ALBANY, N.Y. (WKBW) — A state senator and an assemblyperson are launching a bipartisan effort to determine why people are leaving New York state.

Senator Jim Tedisco (R-Glenville) and Assemblyman Angelo Santabarbara (D-Rotterdam) are investigating why New York's population decreased by 75,000 people in 2019.

Since 2010, New York's population has decreased by 1.4 million, making the Empire State the fourth largest in the country.

“Let’s reach out to New Yorkers to find out what’s happening,” said Assemblyman Santabarbara. “More than 80 percent of New York State is made up of rural communities with around 3.3 million residents in 44 rural counties, according to the U.S. Census Bureau. If this continues we could face the possibility of losing a seat in the 2022 redistricting, reducing our representation in Washington DC. New York State must address the needs, interests, and concerns of these communities if we are serious about stopping the population decline.”

Tedisco and Santabarbara mention that the majority of people leaving the state are from the middle class and upper class.

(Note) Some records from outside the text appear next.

(** How often [c] occurs in [l]. *)
Definition occurrences (c : string) (l : list string) : nat :=
  length (filter (fun x => x = c) l).

(** ** Flattening an item: [flatten_any_simple] *)

(** [d[k] = v] on a dictionary kept as its pairs in insertion order. *)
Fixpoint dict_set (k : string) (v : json) (d : list (string * json))
    : list (string * json) :=
  match d with
  | [] => [(k, v)]
  | (k', v') :: r => if String.eqb k k' then (k, v) :: r else (k', v') :: dict_set k v r
  end.

(** [d.update(other)] *)
Definition dict_update (d other : list (string * json)) : list (string * json) :=
  fold_left (fun acc kv => dict_set (fst kv) (snd kv) acc) other d.

Section Flatten.
(** [json.dumps(obj, ensure_ascii=False)] *)
Variable json_dumps : json -> string.

Fixpoint flatten_any_simple (obj : json) (parent_key sep : string)
    (max_depth _depth : nat) : list (string * json) :=
  if (max_depth <? _depth)%nat then [(parent_key, JStr (json_dumps obj))]
  else
    match obj with
    | JDict d =>
        (fix items (d : list (string * json)) (out : list (string * json)) :=
           match d with
           | [] => out
           | (k, v) :: r =>
               let nk := if String.eqb parent_key "" then k else parent_key ++ sep ++ k in
               items r (dict_update out (flatten_any_simple v nk sep max_depth (S _depth)))
           end) d []
    | JList _ => [(parent_key, JStr (json_dumps obj))]
    | _ => [(parent_key, obj)]
    end.

(** The loop [for k, v in obj.items()] of a dictionary, named. *)
Fixpoint flatten_items (d : list (string * json)) (parent_key sep : string)
    (max_depth _depth : nat) (out : list (string * json)) : list (string * json) :=
  match d with
  | [] => out
  | (k, v) :: r =>
      let nk := if String.eqb parent_key "" then k else parent_key ++ sep ++ k in
      flatten_items r parent_key sep max_depth _depth
        (dict_update out (flatten_any_simple v nk sep max_depth (S _depth)))
  end.

End Flatten.

(** A value that is neither a dictionary nor a list. *)
Definition is_scalar (v : json) : bool := negb (is_dict v) && negb (is_list v).

(** A pair of a flat record under [parent_key]: a scalar under a key that
    starts with [parent_key]. *)
Definition flat_under (parent_key : string) (kv : string * json) : Prop :=
  is_scalar kv.2 = true /\ exists rest, kv.1 = parent_key ++ rest.

(** ** Sums of delays *)

Definition Qsum (l : list Q) : Q := fold_right Qplus 0%Q l.

(** ** One turn of the page loop, named for the proofs *)

Section PageTurn.
Context {RT : Runtime}.

(** [if total_expected is None: total_expected = extract_total(payload)],
    given what [extract_total] returned. *)
Definition learn_total (total_expected extracted : json) : json :=
  match total_expected with
  | JNull => extracted
  | _ => total_expected
  end.

(** The state after a non-empty page was processed: its items handled, the
    offset advanced in the brand's entry, and the periodic autosave done. *)
Definition after_page (run_id : string) (bi : Z) (brand bkey : string)
    (skip : Z) (total_expected : json) (page_count : Z) (items : list json)
    (w : world) : world :=
  let w1 := process_items run_id brand items (count_fetch w) in
  let w2 := set_brand bkey (brand_record (skip + TAKE) false total_expected brand) w1 in
  if (page_count + 1) mod AUTOSAVE_EVERY_N_PAGES =? 0 then autosave run_id bi w2 else w2.

(** The state a [break] of the page loop leaves: the brand's entry written
    and autosaved. *)
Definition close_brand (run_id : string) (bi : Z) (brand bkey : string)
    (skip : Z) (done : bool) (total_expected : json) (w : world) : world :=
  autosave run_id bi (set_brand bkey (brand_record skip done total_expected brand) w).

(** What justifies an exit [e] that left the state [w']: the last fetch (the
    one numbered [fetches w' - 1]) and the brand's entry, in memory and on
    disk. The offset of the entry is the one the last fetch asked for after
    a failure or an empty page, and that offset advanced by [TAKE] after a
    short page or when the total is reached. *)
Definition exit_justified (srv : server) (brand bkey : string) (e : loop_exit)
    (w' : world) : Prop :=
  exists st n payload status,
    fetches w' = S n /\
    bp w' !! bkey = Some st /\
    brand_progress_json w' !! bkey = Some st /\
    bs_done st = match e with FetchFailed => false | _ => true end /\
    match e with
    | FetchFailed =>
        srv n brand (bs_skip st) = (payload, status) /\
        (truthy payload = false \/ status <> "SUCCESS")
    | EmptyPage =>
        srv n brand (bs_skip st) = (payload, "SUCCESS") /\ status = "SUCCESS" /\
        truthy payload = true /\ extract_items payload = Returns []
    | ShortPage =>
        srv n brand (bs_skip st - TAKE) = (payload, "SUCCESS") /\ status = "SUCCESS" /\
        truthy payload = true /\
        exists items, extract_items payload = Returns items /\ items <> [] /\
                      Z.of_nat (length items) < TAKE
    | TotalReached =>
        srv n brand (bs_skip st - TAKE) = (payload, "SUCCESS") /\ status = "SUCCESS" /\
        truthy payload = true /\
        (exists items, extract_items payload = Returns items /\
                       TAKE <= Z.of_nat (length items)) /\
        total_reached (bs_total st) (bs_skip st) = true
    end.

(** The loop ends at the state [w'] by the exit [e], given fuel enough. *)
Definition loop_ends_with (srv : server) (run_id : string) (bi : Z) (brand bkey : string)
    (skip : Z) (total : json) (pc : Z) (w : world) (e : loop_exit) (w' : world) : Prop :=
  exists fuel0, forall fuel, (fuel0 <= fuel)%nat ->
    paginate srv run_id bi brand bkey fuel skip total pc w = Some (Exited e w').

(** A response that ends the page loop, whatever the total: a failure, or a
    page with fewer than [TAKE] items (none included). *)
Definition stops_loop (response : json * string) : Prop :=
  truthy (fst response) = false \/ snd response <> "SUCCESS" \/
  exists items, extract_items (fst response) = Returns items /\
                Z.of_nat (length items) < TAKE.

(** A response from which the total is learned. *)
Definition tells_total (response : json * string) : Prop :=
  exists t, extract_total (fst response) = Returns t /\ is_int t = true.

(** Every successful, truthy payload the server sends for a brand is a JSON
    object. *)
Definition sends_objects (srv : server) (brand : string) : Prop :=
  forall n skip, truthy (fst (srv n brand skip)) = true ->
                 snd (srv n brand skip) = "SUCCESS" ->
                 is_dict (fst (srv n brand skip)) = true.

End PageTurn.

(** ** Invariants of the brand loop *)

(** The run document on disk keeps naming the run id. *)
Definition names_run (run_id : string) (w : world) : Prop :=
  rd_run_id (run_progress_json w) = Some run_id.

(** The rows of this invocation: they are what was appended to the JSONL
    file of the run id (no other file is touched), their SKUs are pairwise
    distinct, non-empty, in the SKU index, and outside the seen-set [seen0]
    the invocation started from, and the seen-set is [seen0] and their
    SKUs. *)
Definition fresh_rows (run_id : string) (files0 : gmap string (list row))
    (seen0 : gset string) (w : world) : Prop :=
  jsonl_rows (snapshot_jsonl w) run_id = (jsonl_rows files0 run_id ++ rows w)%list /\
  (forall rid, rid <> run_id -> snapshot_jsonl w !! rid = files0 !! rid) /\
  NoDup (map row_sku (rows w)) /\
  seen_skus w = (seen0 ∪ list_to_set (map row_sku (rows w))) /\
  (forall r, r ∈ rows w ->
     (row_sku r ∉ seen0) /\ row_sku r <> "" /\ (row_sku r ∈ dom (si w))).

(** The checkpoint files hold what is in memory: the state after an
    [autosave]. *)
Definition saved (w : world) : Prop :=
  sku_index_json w = si w /\ brand_progress_json w = bp w.

(** The SKU index only grows: the seen-set is its key set, and an entry of
    the index [index0] is still there, with its [first_seen] and with its
    brands as the first of its brands. *)
Definition index_grows (index0 : gmap string sku_entry) (w : world) : Prop :=
  seen_skus w = dom (si w) /\
  forall k e0, index0 !! k = Some e0 ->
    exists e, si w !! k = Some e /\ first_seen e = first_seen e0 /\
              seen_brands e0 `prefix_of` seen_brands e.

(** The image tasks of a list of rows: the SKU and the image URL of each
    row that has one, in order. *)
Definition row_tasks (l : list row) : list (string * string) :=
  map (fun r => (row_sku r, row_primary_image_url r))
      (filter (fun r => row_primary_image_url r <> "") l).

“This bipartisan initiative can provide valuable information about the issues facing our upstate families and identify the significant factors that can lead to population decline.” Assemblyman Santabarbara added. “From here we can assess the impact of existing laws and regulations on the unique needs of upstate in areas like agriculture, energy needs and opportunities, healthcare, economic development, the environment, education, and mandate and tax relief.”